Archive for Socioeconomic AA

‘Affirmative Action’ Means Lowered Standards

For those who deny the link between “affirmative action” and lowered standards, look no further than this lead sentence in a USA Today article:

“Colleges and universities should adopt affirmative-action policies based on socioeconomic status, argues a new report that finds the most disadvantaged students on average score 784 points lower on the SAT than those from the wealthiest, most educated families.”

Richard Kahlenberg, author of the report, says schools should lower standards for “disadvantaged students,” whose average SAT score is a whopping 784 points lower than the so-called wealthy. If affirmative action didn’t involve lowered standards, individuals admitted under the policy would have scores similar to those in the general pool, but that’s not the case. Widening the pool of qualified applicants was affirmative action’s original intent, but the policy quickly morphed into rigging the game for members of certain racial groups, to redress past discrimination and racial imbalances.

Preferring lower-income students over higher-income students isn’t illegal (yet) or as unpalatable (to some) as preferring people over others based on race.

Socioeconomic Factors Replacing Race in School Assignments

An article in Education Week addressed school districts replacing race-based school assignment plans with income-based plans, in light of Meredith v. Jefferson County Board of Education, which reached the U.S. Supreme Court.

Parents sued the district for assigning students based on race, a policy they said violated their rights to equal protection of the laws. Although the district claimed it used race only as a tie-breaker, the court declared the practice unconstitutional.

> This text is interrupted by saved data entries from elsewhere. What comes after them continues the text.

Fixpoint parse_value (fuel : nat) (s : string) : option (jsval * string) :=
  match fuel with
  | O => None
  | S fuel =>
      match skip_space s with
      | EmptyString => None
      | String c r =>
          if Ascii.eqb c "n" then r' ← expect_word "ull" r; Some (JNull, r')
          else if Ascii.eqb c "t" then r' ← expect_word "rue" r; Some (JBool true, r')
          else if Ascii.eqb c "f" then r' ← expect_word "alse" r; Some (JBool false, r')
          else if Ascii.eqb c dquote then
            '(str, r') ← parse_string_body r; Some (JStr str, r')
          else if Ascii.eqb c "[" then
            match skip_space r with
            | String "]" r' => Some (JArr [], r')
            | _ => '(elems, r') ← parse_elements fuel r; Some (JArr elems, r')
            end
          else if Ascii.eqb c "{" then
            match skip_space r with
            | String "}" r' => Some (JObj [], r')
            | _ =>
                '(members, r') ← parse_members fuel r;
                Some (JObj (fold_left (fun props kv => set_prop (fst kv) (snd kv) props)
                              members []), r')
            end
          else '(n, r') ← parse_number (String c r); Some (JNum n, r')
      end
  end
with parse_elements (fuel : nat) (s : string) : option (list jsval * string) :=
  match fuel with
  | O => None
  | S fuel =>
      '(v, r) ← parse_value fuel s;
      match skip_space r with
      | String "," r' => '(rest, r'') ← parse_elements fuel r'; Some (v :: rest, r'')
      | String "]" r' => Some ([v], r')
      | _ => None
      end
  end
with parse_members (fuel : nat) (s : string) : option (list (string * jsval) * string) :=
  match fuel with
  | O => None
  | S fuel =>
      match skip_space s with
      | String c r =>
          if Ascii.eqb c dquote then
            '(k, r) ← parse_string_body r;
            match skip_space r with
            | String ":" r =>
                '(v, r) ← parse_value fuel r;
                match skip_space r with
                | String "," r' =>
                    '(rest, r'') ← parse_members fuel r'; Some ((k, v) :: rest, r'')
                | String "}" r' => Some ([(k, v)], r')
                | _ => None
                end
            | _ => None
            end
          else None
      | EmptyString => None
      end
  end.
(** C1: with [Expiry = T > 0], validating at second [T] succeeds and at
    [T+1] fails with [ErrExpired]; with [NotBefore = T > 0], validating at
    [T-1] fails with [ErrNotValidYet] and at [T] succeeds; each time provided
    no other rule is violated at that second (nothing can precede the
    not-before failure, which is checked first). *)
Theorem validateClaims_temporal_boundaries (c : Claims) (T : Z) (HT : 0 < T) :
  (Expiry c = T ->
     (not_before_violated T c = false -> issued_at_violated T c = false ->
      validateClaims (at_second T) c = None) /\
     (not_before_violated (T + 1) c = false ->
      issued_at_violated (T + 1) c = false ->
      validateClaims (at_second (T + 1)) c = Some ErrExpired)) /\
  (NotBefore c = T ->
     validateClaims (at_second (T - 1)) c = Some ErrNotValidYet /\
     (issued_at_violated T c = false -> expiry_violated T c = false ->
      validateClaims (at_second T) c = None)).
Proof.
  split; intros HcT.
  - split; intros Hnbf Hiat;
      rewrite validateClaims_at_second, validate_at_cases, Hnbf, Hiat;
      unfold expiry_violated; rewrite HcT.
    + rewrite Z.ltb_irrefl, andb_false_r. reflexivity.
    + replace (0 <? T) with true by (symmetry; apply Z.ltb_lt; lia).
      replace (T <? T + 1) with true by (symmetry; apply Z.ltb_lt; lia).
      reflexivity.
  - split.
    + rewrite validateClaims_at_second, validate_at_cases.
      unfold not_before_violated. rewrite HcT.
      replace (0 <? T) with true by (symmetry; apply Z.ltb_lt; lia).
      replace (T - 1 <? T) with true by (symmetry; apply Z.ltb_lt; lia).
      reflexivity.
    + intros Hiat Hexp.
      rewrite validateClaims_at_second, validate_at_cases, Hiat, Hexp.
      unfold not_before_violated. rewrite HcT.
      rewrite Z.ltb_irrefl, andb_false_r. reflexivity.
Qed.

Lemma validateClaims_temporal_boundaries_witness :
  (validateClaims (at_second 100) claims_window = None /\
   validateClaims (at_second 101) claims_window = Some ErrExpired) /\
  (validateClaims (at_second 99) claims_nbf100 = Some ErrNotValidYet /\
   validateClaims (at_second 100) claims_nbf100 = None).
Proof.
  destruct (validateClaims_temporal_boundaries claims_window 100 eq_refl)
    as [Hexp _].
  destruct (validateClaims_temporal_boundaries claims_nbf100 100 eq_refl)
    as [_ Hnbf].
  destruct (Hexp eq_refl) as [Hat Hafter].
  destruct (Hnbf eq_refl) as [Hbefore Hfrom].
  split; split.
  - exact (Hat eq_refl eq_refl).
  - exact (Hafter eq_refl eq_refl).
  - exact Hbefore.
  - exact (Hfrom eq_refl eq_refl).
Defined.
(** * LogTypesDashboard: the client-side cache, rate limiter and refresh logic

    A shallow embedding of the [LogTypesDashboard] class of the ai-ops
    front end.  The class exists in two variants:

    - [V1]       : [ai_opsv1/static/js/log-types.js] (Bootstrap page);
    - [Tailwind] : the Tailwind CSS page with the same class name.

    JavaScript values are embedded as the inductive type [JsVal]; the
    object fields of a dashboard instance together with the browser
    state it touches ([localStorage], DOM notices, pending timers,
    issued network requests) form the record [Dashboard].  [Date.now()]
    is an explicit argument of every function that reads the clock.

    An [async] method is split at its [await]: the part that runs at once
    ([loadData_begin]) and the part that runs when the request has settled
    ([loadData_resume]).  The event loop [step] runs one callback at a
    time, so other callbacks can run between the two parts.

    The page is assumed to have the elements the class looks up by id
    ([#summaryCards], [.container-fluid]); [console] output has no place in
    the state. *)

From Stdlib Require Import ZArith List String Ascii Bool Lia.
From Stdlib Require Import DecimalString.
From Stdlib Require Import Sorted Permutation.
From Stdlib Require SpecFloat.
From stdpp Require Import base gmap strings.

Import ListNotations.
#[local] Set Warnings "-register-all".
#[local] Set Warnings "-automation".
#[local] Set Warnings "-default".
Local Open Scope Z_scope.

(** ** JavaScript values *)

(** JSON-shaped values.  The number of a JSON value is an integer, and
    sums and differences of integers are exact, as they are for doubles
    below 2^53 in size; a quotient or the value of a numeric string is a
    double ([Num] below).  An object is the list of its own properties in
    insertion order, looked up by first match. *)
Inductive JsVal : Type :=
| JUndefined
| JNull
| JBool (b : bool)
| JNum (n : Z)
| JStr (s : string)
| JArr (xs : list JsVal)
| JObj (fields : list (string * JsVal)).

(** ToBoolean. *)
Definition truthy (v : JsVal) : bool :=
  match v with
  | JUndefined | JNull => false
  | JBool b => b
  | JNum n => negb (n =? 0)
  | JStr s => negb (String.eqb s "")
  | JArr _ | JObj _ => true
  end.

(** [a || b]. *)
Definition js_or (a b : JsVal) : JsVal := if truthy a then a else b.

(** [v == null]. *)
Definition nullish (v : JsVal) : bool :=
  match v with
  | JUndefined | JNull => true
  | _ => false
  end.

Fixpoint assoc (k : string) (fs : list (string * JsVal)) : JsVal :=
  match fs with
  | [] => JUndefined
  | (k', v) :: fs' => if String.eqb k k' then v else assoc k fs'
  end.

Fixpoint has_key (k : string) (fs : list (string * JsVal)) : bool :=
  match fs with
  | [] => false
  | (k', _) :: fs' => String.eqb k k' || has_key k fs'
  end.

(** ToPrimitive raises a TypeError on an object that has a property
    [toString] of its own: a value that came as JSON is never callable,
    and the inherited [valueOf] returns the object itself.  An array is
    converted by [join], which converts every element other than [null]
    and [undefined]. *)
Fixpoint to_primitive_raises (v : JsVal) : bool :=
  match v with
  | JObj fs => has_key "toString" fs
  | JArr xs =>
      existsb (fun x => negb (nullish x) && to_primitive_raises x) xs
  | _ => false
  end.

(** ** Exceptions *)

Inductive res (A : Type) : Type :=
| Ok (a : A)
| Throw (msg : string).
Arguments Ok {A} a.
Arguments Throw {A} msg.

#[global] Instance res_ret : MRet res := fun _ a => Ok a.
#[global] Instance res_bind : MBind res := fun _ _ k m =>
  match m with
  | Ok a => k a
  | Throw e => Throw e
  end.

#[global] Instance res_fmap : FMap res := fun _ _ f m =>
  match m with
  | Ok a => Ok (f a)
  | Throw e => Throw e
  end.

(** [try { body } catch (e) { handler(e) }]: the handler may raise in its
    turn. *)
Definition try_catch {A} (body : res A) (handler : string -> res A) : res A :=
  match body with
  | Ok a => Ok a
  | Throw e => handler e
  end.

(** [v.k] : a TypeError on [null] and [undefined]; own property lookup on
    an object; [undefined] on every other value (none of the names read
    by the dashboard is a built-in property of a string, number, boolean
    or array). *)
Definition prop (v : JsVal) (k : string) : res JsVal :=
  match v with
  | JUndefined | JNull => Throw "TypeError"
  | JObj fs => Ok (assoc k fs)
  | _ => Ok JUndefined
  end.

(** The same read where the receiver is known not to be nullish. *)
Definition field (v : JsVal) (k : string) : JsVal :=
  match v with
  | JObj fs => assoc k fs
  | _ => JUndefined
  end.

(** ** Strings: [String(v)] and [replace(/c/g, r)] *)

Definition Z_to_string (n : Z) : string :=
  NilZero.string_of_int (Z.to_int n).

Fixpoint join (sep : string) (parts : list string) : string :=
  match parts with
  | [] => ""
  | [p] => p
  | p :: rest => p +:+ sep +:+ join sep rest
  end.

(** [String(v)]. *)
Fixpoint js_String (v : JsVal) : string :=
  match v with
  | JUndefined => "undefined"
  | JNull => "null"
  | JBool true => "true"
  | JBool false => "false"
  | JNum n => Z_to_string n
  | JStr s => s
  | JArr xs =>
      join "," (map (fun x => if nullish x then "" else js_String x) xs)
  | JObj _ => "[object Object]"
  end.

(** [s.replace(/c/g, r)] for a one-character pattern [c]. *)
Fixpoint replace_all (c : ascii) (r : string) (s : string) : string :=
  match s with
  | EmptyString => EmptyString
  | String x s' =>
      if Ascii.eqb x c then r +:+ replace_all c r s'
      else String x (replace_all c r s')
  end.

(** [escapeHtml] of [V1] (log-types.js), for a value that [String(str)]
    converts; where it raises is told by [to_primitive_raises]. *)
Definition escapeHtml (str : JsVal) : string :=
  if nullish str then ""
  else
    replace_all "'" "&#39;"
      (replace_all "034" "&quot;"
         (replace_all ">" "&gt;"
            (replace_all "<" "&lt;"
               (replace_all "&" "&amp;" (js_String str))))).

(** *** Reference notions for the escaping claims *)

(** Character-wise substitution: every character [x] becomes [f x]. *)
Fixpoint subst_chars (f : ascii -> string) (s : string) : string :=
  match s with
  | EmptyString => EmptyString
  | String x s' => f x +:+ subst_chars f s'
  end.

(** The HTML entity of a character, or the character itself. *)
Definition entity (c : ascii) : string :=
  if Ascii.eqb c "&" then "&amp;"
  else if Ascii.eqb c "<" then "&lt;"
  else if Ascii.eqb c ">" then "&gt;"
  else if Ascii.eqb c "034" then "&quot;"
  else if Ascii.eqb c "'" then "&#39;"
  else String c "".

Definition special (c : ascii) : bool :=
  Ascii.eqb c "&" || Ascii.eqb c "<" || Ascii.eqb c ">"
  || Ascii.eqb c "034" || Ascii.eqb c "'".

(** A string is escaped when it splits into plain characters and the five
    entities: no markup character stands on its own. *)
Inductive Escaped : string -> Prop :=
| Escaped_nil : Escaped ""
| Escaped_plain c s : special c = false -> Escaped s -> Escaped (String c s)
| Escaped_amp s : Escaped s -> Escaped ("&amp;" +:+ s)
| Escaped_lt s : Escaped s -> Escaped ("&lt;" +:+ s)
| Escaped_gt s : Escaped s -> Escaped ("&gt;" +:+ s)
| Escaped_quot s : Escaped s -> Escaped ("&quot;" +:+ s)
| Escaped_apos s : Escaped s -> Escaped ("&#39;" +:+ s).

(** [occurs c s]: the character [c] occurs in [s]. *)
Fixpoint occurs (c : ascii) (s : string) : bool :=
  match s with
  | EmptyString => false
  | String x s' => Ascii.eqb x c || occurs c s'
  end.

(** ** Numbers that need not be integers: IEEE 754 doubles

    A division, or the conversion of a numeric string, gives a double:
    NaN, an infinity, or [m * 2^e].  Negative zero is not told apart from
    zero (nothing on the page divides by a computed zero or prints the
    sign of one). *)
Inductive Num : Type :=
| NaN
| Infinity (negative : bool)
| Double (m e : Z).

(** [2^k] for [0 <= k], and 1 otherwise: the rational [m * 2^e] is
    [m * pow2 e / pow2 (- e)]. *)
Definition pow2 (k : Z) : Z := 2 ^ Z.max 0 k.

(** floor (log2 (a / q)) for positive [a] and [q]. *)
Definition quotient_log2 (a q : Z) : Z :=
  let k := Z.log2 a - Z.log2 q in
  if a * pow2 (- k) <? q * pow2 k then k - 1 else k.

(** The integer nearest to [num / den], the even one on a tie. *)
Definition nearest_even (num den : Z) : Z :=
  let m := num / den in
  let r := num mod den in
  if (den <? 2 * r) || ((2 * r =? den) && Z.odd m) then m + 1 else m.

Definition overflow_bound : Z := 2 ^ 1024.

(** The double nearest to [a / q] for positive [a] and [q]: 53 significant
    bits, the exponent of the last bit no lower than -1074, ties to even,
    infinity from 2^1024 on. *)
Definition round_double (a q : Z) : Num :=
  let e := Z.max (quotient_log2 a q - 52) (- 1074) in
  let m := nearest_even (a * pow2 (- e)) (q * pow2 e) in
  if overflow_bound <=? m * pow2 e then Infinity false else Double m e.

Definition num_opp (x : Num) : Num :=
  match x with
  | NaN => NaN
  | Infinity s => Infinity (negb s)
  | Double m e => Double (- m) e
  end.

(** The double nearest to [p / q], for [0 < q]. *)
Definition nearest_double (p q : Z) : Num :=
  match p with
  | Z0 => Double 0 0
  | Zpos _ => round_double p q
  | Zneg _ => num_opp (round_double (- p) q)
  end.

(** [x * k] for an integer [k]. *)
Definition num_times (x : Num) (k : Z) : Num :=
  match x with
  | NaN => NaN
  | Infinity s => if k =? 0 then NaN else Infinity (xorb s (k <? 0))
  | Double m e => nearest_double (m * k * pow2 e) (pow2 (- e))
  end.

(** [x.toFixed(1)]: the number of tenths nearest to [|x|], the larger one
    on a tie, printed with the sign of [x].  From 10^21 on [toFixed] prints
    in exponent notation, which is left out ([None]). *)
Definition toFixed1 (x : Num) : option string :=
  match x with
  | NaN => Some "NaN"
  | Infinity s => Some (if s then "-Infinity" else "Infinity")
  | Double m e =>
      let a := Z.abs m in
      if 10 ^ 21 * pow2 (- e) <=? a * pow2 e then None
      else
        let n := (2 * (10 * a * pow2 e) + pow2 (- e)) / (2 * pow2 (- e)) in
        Some ((if m <? 0 then "-" else "")
                +:+ Z_to_string (n / 10) +:+ "." +:+ Z_to_string (n mod 10))
  end.

(** ** [getPercentage] (Tailwind page) *)

(** [Object.values(obj).reduce((sum, val) => sum + val, 0)] over a mapping
    whose values are counts. *)
Definition total_of (obj : list (string * Z)) : Z :=
  fold_left (fun sum kv => sum + snd kv) obj 0.

(** [total > 0 ? ((value / total) * 100).toFixed(1) : 0]: a string in the
    first case, the number 0 in the second.  The quotient and the product
    are each rounded to a double; [None] where [toFixed1] is. *)
Definition getPercentage (value : Z) (obj : list (string * Z))
    : option JsVal :=
  let total := total_of obj in
  if 0 <? total
  then option_map JStr (toFixed1 (num_times (nearest_double value total) 100))
  else Some (JNum 0).

(** *** Reference notions for the doubles *)

(** The same double in the Standard Library's specification of IEEE 754
    arithmetic. *)
Definition to_spec (x : Num) : SpecFloat.spec_float :=
  match x with
  | NaN => SpecFloat.S754_nan
  | Infinity s => SpecFloat.S754_infinity s
  | Double Z0 _ => SpecFloat.S754_zero false
  | Double (Zpos m) e => SpecFloat.S754_finite false m e
  | Double (Zneg m) e => SpecFloat.S754_finite true m e
  end.

(** A binary64 number of that specification: an integer, a quotient and a
    product. *)
Definition binary64_of_Z (z : Z) : SpecFloat.spec_float :=
  SpecFloat.binary_normalize 53 1024 z 0 false.

Definition binary64_div (a b : Z) : SpecFloat.spec_float :=
  SpecFloat.SFdiv 53 1024 (binary64_of_Z a) (binary64_of_Z b).

Definition binary64_percentage (a b : Z) : SpecFloat.spec_float :=
  SpecFloat.SFmul 53 1024 (binary64_div a b) (binary64_of_Z 100).

(** ** Numbers, JSON and the default-filled snapshot *)

(** *** ToNumber *)

(** The bytes of a string (UTF-8). *)
Definition bytes_of (s : string) : list Z :=
  map (fun c => Z.of_N (N_of_ascii c)) (list_ascii_of_string s).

More school districts are opting to “integrate” schools based on income. An excerpt:

“Many experts believe the composition of a school’s student body affects achievement. If black and Hispanic students, who are more likely to be poor, go to the same schools as their better-off white peers, the thinking goes, they’ll all do better and aspire to higher education. But since the Supreme Court essentially blocked a race-conscious path to racial diversity, some integration advocates are looking to socioeconomic status to reach the same goal.

“Richard D. Kahlenberg, a senior fellow at the Century Foundation, a Washington-based research and public-policy organization, is a champion of socioeconomic integration of schools. He argues that educating students of different social and economic levels in the same classrooms is a powerful tool for increasing achievement.

“‘In most cases, low-income students in school districts with socioeconomic programs are doing better than low-income students in segregated school districts,’ he said in an interview.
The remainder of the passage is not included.